[Dataset entries]
(* ===== verification/Bindings.v ===== *)
(** * One marker, one lock

    The namespace and the lock as each adapter spells them, and what it means that
    runs agree with the marker of a namespace: whatever their configurations, they
    contend for the same lock. *)
From S2P Require Import Prelude PyStr Text Errors Latch Paths Manifest Model SqlText Admission Metadata Checks World Staging Config.
From S2P Require Sqlite Postgres Oracle.
Open Scope str_scope.

(** [str(path)] of an absolute POSIX path. *)
Definition path_text (p : path) : str := "/" ++ join "/" p.

(** A configured adapter. *)
Inductive adapter :=
| SqliteAdapter (C : Sqlite.SqliteConf)
| PostgresAdapter (C : Postgres.PgConf)
| OracleAdapter (C : Oracle.OraConf).

Section adapters.
Context {UC : Unicode}.

Definition dialect_of (a : adapter) : Dialect :=
  match a with SqliteAdapter _ => sqlite_dialect | PostgresAdapter _ => postgres_dialect | OracleAdapter _ => oracle_dialect end.

(* @src adapters/sqlite.py SqliteAdapter.normalized_namespace *)
Definition sqlite_namespace (C : Sqlite.SqliteConf) : str := path_text (Sqlite.sc_path C).
(* @src adapters/sqlite.py SqliteAdapter.lock_binding *)
Definition sqlite_lock_binding (C : Sqlite.SqliteConf) : str := "file:" ++ path_text (Sqlite.sc_lock_path C).
(* @src adapters/postgres.py PostgresAdapter.normalized_namespace *)
Definition postgres_namespace (C : Postgres.PgConf) : str := Postgres.pg_schema C.
(* @src adapters/postgres.py PostgresAdapter.lock_binding *)
Definition postgres_lock_binding (C : Postgres.PgConf) : str := "advisory:" ++ dec_Z (Postgres.pg_lock_id C).
(* @src adapters/oracle.py OracleAdapter.normalized_namespace *)
Definition oracle_namespace (C : Oracle.OraConf) : str := Oracle.oc_schema C.
(* @src adapters/oracle.py OracleAdapter.lock_binding *)
Definition oracle_lock_binding (C : Oracle.OraConf) : str := "dbms_lock:" ++ dec_Z (Oracle.oc_lock_id C).

(** What the run compares with the marker. *)
Definition bindings_of (a : adapter) (provider : str) : bindings :=
  match a with
  | SqliteAdapter C => MkBindings (sqlite_namespace C) provider (sqlite_lock_binding C)
  | PostgresAdapter C => MkBindings (postgres_namespace C) provider (postgres_lock_binding C)
  | OracleAdapter C => MkBindings (oracle_namespace C) provider (oracle_lock_binding C)
  end.

(** The database as named by the configuration, and what is locked: a file, or a
    number that the server knows. *)
Inductive lock_key := LockFile (p : path) | AdvisoryLock (id : Z) | UserLock (id : Z).

Definition lock_of (a : adapter) : lock_key :=
  match a with
  | SqliteAdapter C => LockFile (Sqlite.sc_lock_path C)
  | PostgresAdapter C => AdvisoryLock (Postgres.pg_lock_id C)
  | OracleAdapter C => UserLock (Oracle.oc_lock_id C)
  end.

Definition namespace_of (a : adapter) : path + str :=
  match a with
  | SqliteAdapter C => inl (Sqlite.sc_path C)
  | PostgresAdapter C => inr (Postgres.pg_schema C)
  | OracleAdapter C => inr (Oracle.oc_schema C)
  end.

(** A resolved path: its components have no slash and are not empty. *)
Definition resolved (p : path) : Prop := p <> [] /\ Forall (fun c => c <> [] /\ slash ∉ c) p.

Definition configured (a : adapter) : Prop :=
  match a with SqliteAdapter C => resolved (Sqlite.sc_path C) /\ resolved (Sqlite.sc_lock_path C) | _ => True end.

(** ** Spellings are injective *)
Lemma path_text_inj p q : resolved p -> resolved q -> path_text p = path_text q -> p = q.
Proof.
  assert (forall p, resolved p -> split_on slash (join "/" p) = p) as Hsplit.
  { intros p' [Hne Hall]. apply split_join; [done|]. eapply Forall_impl; [exact Hall|]. by intros c []. }
  intros Hp Hq [= He]. by rewrite <-(Hsplit p Hp), <-(Hsplit q Hq), He.
Qed.

Lemma binding_lock a b pa pb : configured a -> configured b -> ad_name (Dialect := dialect_of a) = ad_name (Dialect := dialect_of b) ->
  b_namespace (bindings_of a pa) = b_namespace (bindings_of b pb) -> b_lock_binding (bindings_of a pa) = b_lock_binding (bindings_of b pb) ->
  namespace_of a = namespace_of b /\ lock_of a = lock_of b.
Proof.
  destruct a as [A|A|A], b as [B|B|B]; try done; cbn [bindings_of b_namespace b_lock_binding configured namespace_of lock_of].
  - intros [HA HA'] [HB HB'] _ Hn Hl%app_inv_head. by rewrite (path_text_inj _ _ HA HB Hn), (path_text_inj _ _ HA' HB' Hl).
  - unfold postgres_namespace. intros _ _ _ Hn Hl%app_inv_head%dec_Z_inj. by rewrite Hn, Hl.
  - unfold oracle_namespace. intros _ _ _ Hn Hl%app_inv_head%dec_Z_inj. by rewrite Hn, Hl.
Qed.
End adapters.

(** C20: runs that agree with one marker take one lock. If the bindings of two
    configured adapters, of whatever kinds and lock providers, are both accepted
    against the marker that a namespace records, the adapters are of one kind and
    name the same database file or schema, and what they lock is the same file or
    the same number: no two runners can work on a namespace under different locks. *)
Theorem same_marker_same_lock {UC : Unicode} (a b : adapter) pa pb marker
    (Ha : configured a) (Hb : configured b)
    (Hva : verify_bindings (D := dialect_of a) (bindings_of a pa) marker = Ok tt)
    (Hvb : verify_bindings (D := dialect_of b) (bindings_of b pb) marker = Ok tt) :
  namespace_of a = namespace_of b /\ lock_of a = lock_of b.
Proof.
  apply verify_bindings_iff in Hva as (m & -> & _ & Hna & Hsa & Hla). apply verify_bindings_iff in Hvb as (m' & [= <-] & _ & Hnb & Hsb & Hlb).
  apply (binding_lock a b pa pb); congruence.
Qed.

(** ** Witness *)
Section demo.
#[local] Existing Instance ascii_unicode.

Definition first_runner : adapter := SqliteAdapter (Sqlite.MkSqliteConf ["srv"; "app.db"] ["srv"; "app.db.m8lock"] 5000 "wal" "full" 60).
Definition second_runner : adapter := SqliteAdapter (Sqlite.MkSqliteConf ["srv"; "app.db"] ["srv"; "app.db.m8lock"] 100 "delete" "extra" 5).
Definition demo_marker : option MetaRow :=
  Some (MkMeta LAYOUT_VERSION "sqlite" "file" "file:/srv/app.db.m8lock" "/srv/app.db" None).

(** Configurations that differ in what does not matter. *)
Lemma same_marker_same_lock_witness : lock_of first_runner = lock_of second_runner.
Proof.
  assert (forall p, bool_decide (p <> [] /\ Forall (fun c => c <> [] /\ slash ∉ c) p) = true -> resolved p) as Hr
    by (intros p H; by apply bool_decide_eq_true in H).
  apply (same_marker_same_lock first_runner second_runner "file" "file" demo_marker); [split; apply Hr; vm_compute; reflexivity..| |];
    vm_compute; reflexivity.
Defined.

(** A runner of another lock number is refused. *)
Example other_lock_refused :
  is_ok (verify_bindings (D := oracle_dialect)
    (bindings_of (OracleAdapter (Oracle.MkOraConf "db" "APP" None "APP" "APP" 30 false None None 8 "SYS.DBMS_LOCK" 60)) "dbms_lock")
    (Some (MkMeta LAYOUT_VERSION "oracle" "dbms_lock" "dbms_lock:7" "APP" None))) = false.
Proof. vm_compute. reflexivity. Qed.
End demo.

Exercise directions
Determine how many lines in the preceding records include the word "PgConf". The answer is that number alone.

Task output
3